## Records supplied
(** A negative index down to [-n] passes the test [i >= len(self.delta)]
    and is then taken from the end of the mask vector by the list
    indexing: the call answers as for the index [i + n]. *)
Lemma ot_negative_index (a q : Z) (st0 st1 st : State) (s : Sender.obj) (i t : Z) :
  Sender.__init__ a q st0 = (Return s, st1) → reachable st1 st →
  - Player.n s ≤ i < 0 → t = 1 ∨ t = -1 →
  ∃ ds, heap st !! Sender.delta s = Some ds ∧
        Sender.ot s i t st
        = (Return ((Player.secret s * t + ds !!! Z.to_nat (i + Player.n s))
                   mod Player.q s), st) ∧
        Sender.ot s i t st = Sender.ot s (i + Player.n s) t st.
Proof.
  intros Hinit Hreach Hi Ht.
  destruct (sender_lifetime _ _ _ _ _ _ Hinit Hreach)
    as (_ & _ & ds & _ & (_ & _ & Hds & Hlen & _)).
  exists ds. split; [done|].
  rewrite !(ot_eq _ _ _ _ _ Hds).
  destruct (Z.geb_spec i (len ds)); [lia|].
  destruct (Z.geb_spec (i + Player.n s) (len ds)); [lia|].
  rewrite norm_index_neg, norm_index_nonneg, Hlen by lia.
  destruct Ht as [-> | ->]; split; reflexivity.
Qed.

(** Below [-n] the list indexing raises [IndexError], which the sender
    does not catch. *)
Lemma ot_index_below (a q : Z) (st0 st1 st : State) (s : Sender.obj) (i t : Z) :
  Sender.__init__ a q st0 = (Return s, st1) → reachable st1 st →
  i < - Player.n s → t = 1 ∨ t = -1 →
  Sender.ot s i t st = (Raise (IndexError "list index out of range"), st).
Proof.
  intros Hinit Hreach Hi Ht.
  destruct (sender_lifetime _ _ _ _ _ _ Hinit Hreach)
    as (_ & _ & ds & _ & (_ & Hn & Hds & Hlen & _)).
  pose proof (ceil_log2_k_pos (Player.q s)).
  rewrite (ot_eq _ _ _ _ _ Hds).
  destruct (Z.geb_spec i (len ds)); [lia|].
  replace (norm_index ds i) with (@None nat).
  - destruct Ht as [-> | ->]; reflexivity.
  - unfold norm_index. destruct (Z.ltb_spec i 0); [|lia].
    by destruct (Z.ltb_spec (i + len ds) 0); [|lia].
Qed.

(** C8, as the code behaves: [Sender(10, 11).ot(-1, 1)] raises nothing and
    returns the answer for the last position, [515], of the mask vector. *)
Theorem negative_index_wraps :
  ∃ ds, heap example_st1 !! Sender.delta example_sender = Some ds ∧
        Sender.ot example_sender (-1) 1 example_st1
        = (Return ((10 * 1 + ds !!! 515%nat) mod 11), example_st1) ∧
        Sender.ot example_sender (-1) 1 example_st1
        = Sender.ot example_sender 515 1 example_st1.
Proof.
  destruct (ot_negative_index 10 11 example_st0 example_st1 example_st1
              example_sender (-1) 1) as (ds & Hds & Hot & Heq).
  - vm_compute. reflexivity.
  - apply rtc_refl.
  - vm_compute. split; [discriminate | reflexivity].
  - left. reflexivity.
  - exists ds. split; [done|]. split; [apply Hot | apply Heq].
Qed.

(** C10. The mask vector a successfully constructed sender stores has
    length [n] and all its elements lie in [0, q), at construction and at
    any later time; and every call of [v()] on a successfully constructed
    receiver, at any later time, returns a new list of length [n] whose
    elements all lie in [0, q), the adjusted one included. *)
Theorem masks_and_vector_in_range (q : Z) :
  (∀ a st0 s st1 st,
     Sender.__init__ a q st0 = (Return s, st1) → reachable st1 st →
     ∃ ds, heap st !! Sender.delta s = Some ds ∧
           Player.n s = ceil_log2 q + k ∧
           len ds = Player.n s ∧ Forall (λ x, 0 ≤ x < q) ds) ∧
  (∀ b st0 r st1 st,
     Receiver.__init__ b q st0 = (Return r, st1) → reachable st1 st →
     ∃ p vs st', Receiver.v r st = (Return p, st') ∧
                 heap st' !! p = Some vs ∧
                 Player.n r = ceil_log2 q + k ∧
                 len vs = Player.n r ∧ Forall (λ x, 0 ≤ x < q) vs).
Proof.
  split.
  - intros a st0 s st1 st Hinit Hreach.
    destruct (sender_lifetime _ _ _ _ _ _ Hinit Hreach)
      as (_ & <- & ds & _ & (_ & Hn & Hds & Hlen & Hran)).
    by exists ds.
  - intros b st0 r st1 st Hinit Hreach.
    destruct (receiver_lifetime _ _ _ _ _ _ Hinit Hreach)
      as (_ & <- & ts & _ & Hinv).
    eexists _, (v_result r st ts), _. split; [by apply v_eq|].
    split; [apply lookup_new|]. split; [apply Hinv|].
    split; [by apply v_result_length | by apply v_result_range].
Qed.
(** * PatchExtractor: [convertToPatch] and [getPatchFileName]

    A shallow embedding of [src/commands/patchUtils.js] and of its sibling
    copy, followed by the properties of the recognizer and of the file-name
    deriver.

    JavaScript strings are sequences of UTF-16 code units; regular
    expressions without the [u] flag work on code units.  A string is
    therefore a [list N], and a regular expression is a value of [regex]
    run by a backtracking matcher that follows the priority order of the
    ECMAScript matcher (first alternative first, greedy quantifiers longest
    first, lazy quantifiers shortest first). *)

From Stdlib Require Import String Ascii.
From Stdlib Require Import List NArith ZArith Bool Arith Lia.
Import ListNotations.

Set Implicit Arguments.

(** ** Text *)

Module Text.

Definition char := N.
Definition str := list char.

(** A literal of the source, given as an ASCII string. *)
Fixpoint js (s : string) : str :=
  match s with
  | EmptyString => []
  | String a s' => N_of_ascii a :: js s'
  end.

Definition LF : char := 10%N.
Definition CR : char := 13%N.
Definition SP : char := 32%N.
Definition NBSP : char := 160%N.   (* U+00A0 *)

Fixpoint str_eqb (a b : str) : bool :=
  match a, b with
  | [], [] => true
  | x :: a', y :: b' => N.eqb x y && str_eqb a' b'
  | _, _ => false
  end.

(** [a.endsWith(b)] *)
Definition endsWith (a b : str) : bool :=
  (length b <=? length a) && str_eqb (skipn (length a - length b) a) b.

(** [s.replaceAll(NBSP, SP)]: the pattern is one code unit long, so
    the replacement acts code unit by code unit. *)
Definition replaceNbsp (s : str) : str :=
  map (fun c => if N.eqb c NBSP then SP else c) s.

...

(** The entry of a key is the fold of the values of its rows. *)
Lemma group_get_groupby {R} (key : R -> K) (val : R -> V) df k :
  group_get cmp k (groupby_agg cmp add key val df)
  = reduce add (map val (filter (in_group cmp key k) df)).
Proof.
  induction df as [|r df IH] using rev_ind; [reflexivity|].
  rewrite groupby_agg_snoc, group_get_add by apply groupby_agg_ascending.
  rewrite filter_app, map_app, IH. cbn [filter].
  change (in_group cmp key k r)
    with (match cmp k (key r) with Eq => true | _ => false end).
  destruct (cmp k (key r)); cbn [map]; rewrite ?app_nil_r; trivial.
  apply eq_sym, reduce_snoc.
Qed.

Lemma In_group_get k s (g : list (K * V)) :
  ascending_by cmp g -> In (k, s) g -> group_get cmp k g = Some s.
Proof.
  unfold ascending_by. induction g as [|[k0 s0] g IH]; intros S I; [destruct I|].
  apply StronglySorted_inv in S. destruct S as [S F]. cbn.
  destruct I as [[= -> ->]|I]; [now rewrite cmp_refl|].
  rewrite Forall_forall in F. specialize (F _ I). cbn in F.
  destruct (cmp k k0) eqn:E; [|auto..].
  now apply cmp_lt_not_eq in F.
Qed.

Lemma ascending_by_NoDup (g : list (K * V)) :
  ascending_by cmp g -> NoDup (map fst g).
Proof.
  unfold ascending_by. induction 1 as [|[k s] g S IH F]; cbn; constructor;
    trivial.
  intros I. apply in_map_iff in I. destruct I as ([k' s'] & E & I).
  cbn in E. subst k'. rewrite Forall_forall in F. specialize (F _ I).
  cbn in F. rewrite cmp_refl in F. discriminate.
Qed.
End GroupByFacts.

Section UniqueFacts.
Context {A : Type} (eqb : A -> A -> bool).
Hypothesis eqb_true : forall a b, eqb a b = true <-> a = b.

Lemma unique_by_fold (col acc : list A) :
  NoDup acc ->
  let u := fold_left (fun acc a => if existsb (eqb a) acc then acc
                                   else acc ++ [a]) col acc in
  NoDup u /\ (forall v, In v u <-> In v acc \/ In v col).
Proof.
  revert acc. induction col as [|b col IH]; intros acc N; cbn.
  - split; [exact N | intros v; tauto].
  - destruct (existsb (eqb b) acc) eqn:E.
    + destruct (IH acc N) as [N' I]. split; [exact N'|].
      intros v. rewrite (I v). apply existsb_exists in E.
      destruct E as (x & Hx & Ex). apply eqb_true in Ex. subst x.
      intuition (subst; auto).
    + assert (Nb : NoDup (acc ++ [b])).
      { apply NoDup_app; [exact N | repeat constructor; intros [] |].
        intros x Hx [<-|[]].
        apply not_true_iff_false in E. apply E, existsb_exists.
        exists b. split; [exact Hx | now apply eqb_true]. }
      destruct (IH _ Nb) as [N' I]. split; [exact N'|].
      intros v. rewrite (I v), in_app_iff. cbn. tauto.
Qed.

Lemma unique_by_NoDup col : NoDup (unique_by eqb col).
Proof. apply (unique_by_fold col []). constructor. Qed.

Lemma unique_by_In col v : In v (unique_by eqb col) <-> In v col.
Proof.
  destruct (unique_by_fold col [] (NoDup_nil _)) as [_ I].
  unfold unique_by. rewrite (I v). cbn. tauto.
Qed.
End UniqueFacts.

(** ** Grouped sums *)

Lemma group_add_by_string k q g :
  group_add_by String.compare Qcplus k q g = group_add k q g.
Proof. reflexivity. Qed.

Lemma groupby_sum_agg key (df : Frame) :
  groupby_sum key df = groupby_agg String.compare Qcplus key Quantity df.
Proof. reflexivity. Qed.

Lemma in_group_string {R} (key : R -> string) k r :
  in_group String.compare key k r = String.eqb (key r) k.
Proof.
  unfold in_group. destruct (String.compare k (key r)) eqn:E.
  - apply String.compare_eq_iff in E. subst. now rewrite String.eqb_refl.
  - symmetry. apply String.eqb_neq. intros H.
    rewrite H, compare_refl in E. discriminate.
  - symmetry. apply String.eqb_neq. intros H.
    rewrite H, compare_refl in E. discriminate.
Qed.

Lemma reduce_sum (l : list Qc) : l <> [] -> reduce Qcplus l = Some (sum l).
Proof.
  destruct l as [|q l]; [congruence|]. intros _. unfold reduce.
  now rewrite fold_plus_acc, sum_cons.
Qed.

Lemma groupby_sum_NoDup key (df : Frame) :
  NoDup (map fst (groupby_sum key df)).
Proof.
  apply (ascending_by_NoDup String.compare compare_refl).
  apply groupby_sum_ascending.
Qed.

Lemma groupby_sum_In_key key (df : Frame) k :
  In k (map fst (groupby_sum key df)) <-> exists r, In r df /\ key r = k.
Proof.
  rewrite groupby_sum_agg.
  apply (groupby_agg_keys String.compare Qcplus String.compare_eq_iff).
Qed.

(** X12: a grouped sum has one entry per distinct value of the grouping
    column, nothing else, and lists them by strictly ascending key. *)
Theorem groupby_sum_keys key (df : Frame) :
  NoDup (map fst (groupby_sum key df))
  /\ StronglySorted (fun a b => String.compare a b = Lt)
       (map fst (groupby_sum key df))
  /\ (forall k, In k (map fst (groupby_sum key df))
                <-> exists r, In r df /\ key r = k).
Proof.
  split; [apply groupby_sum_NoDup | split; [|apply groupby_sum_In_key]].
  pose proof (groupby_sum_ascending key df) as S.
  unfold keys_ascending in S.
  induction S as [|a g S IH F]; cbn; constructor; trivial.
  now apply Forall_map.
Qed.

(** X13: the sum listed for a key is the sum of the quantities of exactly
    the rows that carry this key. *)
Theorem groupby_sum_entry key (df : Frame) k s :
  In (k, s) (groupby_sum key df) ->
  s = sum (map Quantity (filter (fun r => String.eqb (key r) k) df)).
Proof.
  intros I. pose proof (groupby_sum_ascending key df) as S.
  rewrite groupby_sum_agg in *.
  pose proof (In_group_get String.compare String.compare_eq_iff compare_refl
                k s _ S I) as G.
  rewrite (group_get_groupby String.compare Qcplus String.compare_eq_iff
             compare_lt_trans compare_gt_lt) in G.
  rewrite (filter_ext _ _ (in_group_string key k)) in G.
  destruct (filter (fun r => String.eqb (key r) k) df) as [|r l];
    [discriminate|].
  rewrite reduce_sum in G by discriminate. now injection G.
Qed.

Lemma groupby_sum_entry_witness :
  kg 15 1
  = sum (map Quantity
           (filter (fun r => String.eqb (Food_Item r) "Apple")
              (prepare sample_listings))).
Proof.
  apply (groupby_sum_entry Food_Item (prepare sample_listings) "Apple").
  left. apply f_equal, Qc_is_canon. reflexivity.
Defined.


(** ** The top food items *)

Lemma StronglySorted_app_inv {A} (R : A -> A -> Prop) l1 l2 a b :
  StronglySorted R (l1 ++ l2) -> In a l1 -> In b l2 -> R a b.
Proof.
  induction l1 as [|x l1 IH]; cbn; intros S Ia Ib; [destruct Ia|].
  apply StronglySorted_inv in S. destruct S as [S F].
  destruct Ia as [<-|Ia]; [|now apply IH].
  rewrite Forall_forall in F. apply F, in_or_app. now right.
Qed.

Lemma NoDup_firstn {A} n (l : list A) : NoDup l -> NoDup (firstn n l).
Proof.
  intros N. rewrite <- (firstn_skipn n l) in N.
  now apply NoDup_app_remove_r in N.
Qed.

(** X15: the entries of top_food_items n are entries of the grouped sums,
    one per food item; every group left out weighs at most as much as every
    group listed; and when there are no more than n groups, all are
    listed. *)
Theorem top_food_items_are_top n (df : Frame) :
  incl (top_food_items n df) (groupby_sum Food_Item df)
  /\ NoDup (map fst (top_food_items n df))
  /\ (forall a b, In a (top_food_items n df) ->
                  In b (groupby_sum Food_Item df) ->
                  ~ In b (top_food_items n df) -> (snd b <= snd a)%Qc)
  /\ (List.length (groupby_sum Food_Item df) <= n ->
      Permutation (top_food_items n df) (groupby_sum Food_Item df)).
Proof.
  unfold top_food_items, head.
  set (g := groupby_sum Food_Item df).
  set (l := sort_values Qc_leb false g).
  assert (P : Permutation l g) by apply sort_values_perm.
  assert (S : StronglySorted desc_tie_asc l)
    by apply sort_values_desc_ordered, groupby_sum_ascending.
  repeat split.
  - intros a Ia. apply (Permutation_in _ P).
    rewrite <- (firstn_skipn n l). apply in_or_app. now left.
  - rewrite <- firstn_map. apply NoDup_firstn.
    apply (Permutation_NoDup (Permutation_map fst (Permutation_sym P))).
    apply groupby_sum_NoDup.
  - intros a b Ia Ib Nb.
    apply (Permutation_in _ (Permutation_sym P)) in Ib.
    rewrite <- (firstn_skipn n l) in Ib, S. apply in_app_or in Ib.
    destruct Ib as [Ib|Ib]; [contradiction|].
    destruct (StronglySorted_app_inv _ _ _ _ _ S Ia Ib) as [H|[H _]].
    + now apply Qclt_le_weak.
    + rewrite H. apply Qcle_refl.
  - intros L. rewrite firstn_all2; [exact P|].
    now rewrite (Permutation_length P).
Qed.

## Activity
Out of the lines in the listing, count the ones with the word "code", then give only the number.

## Written response
5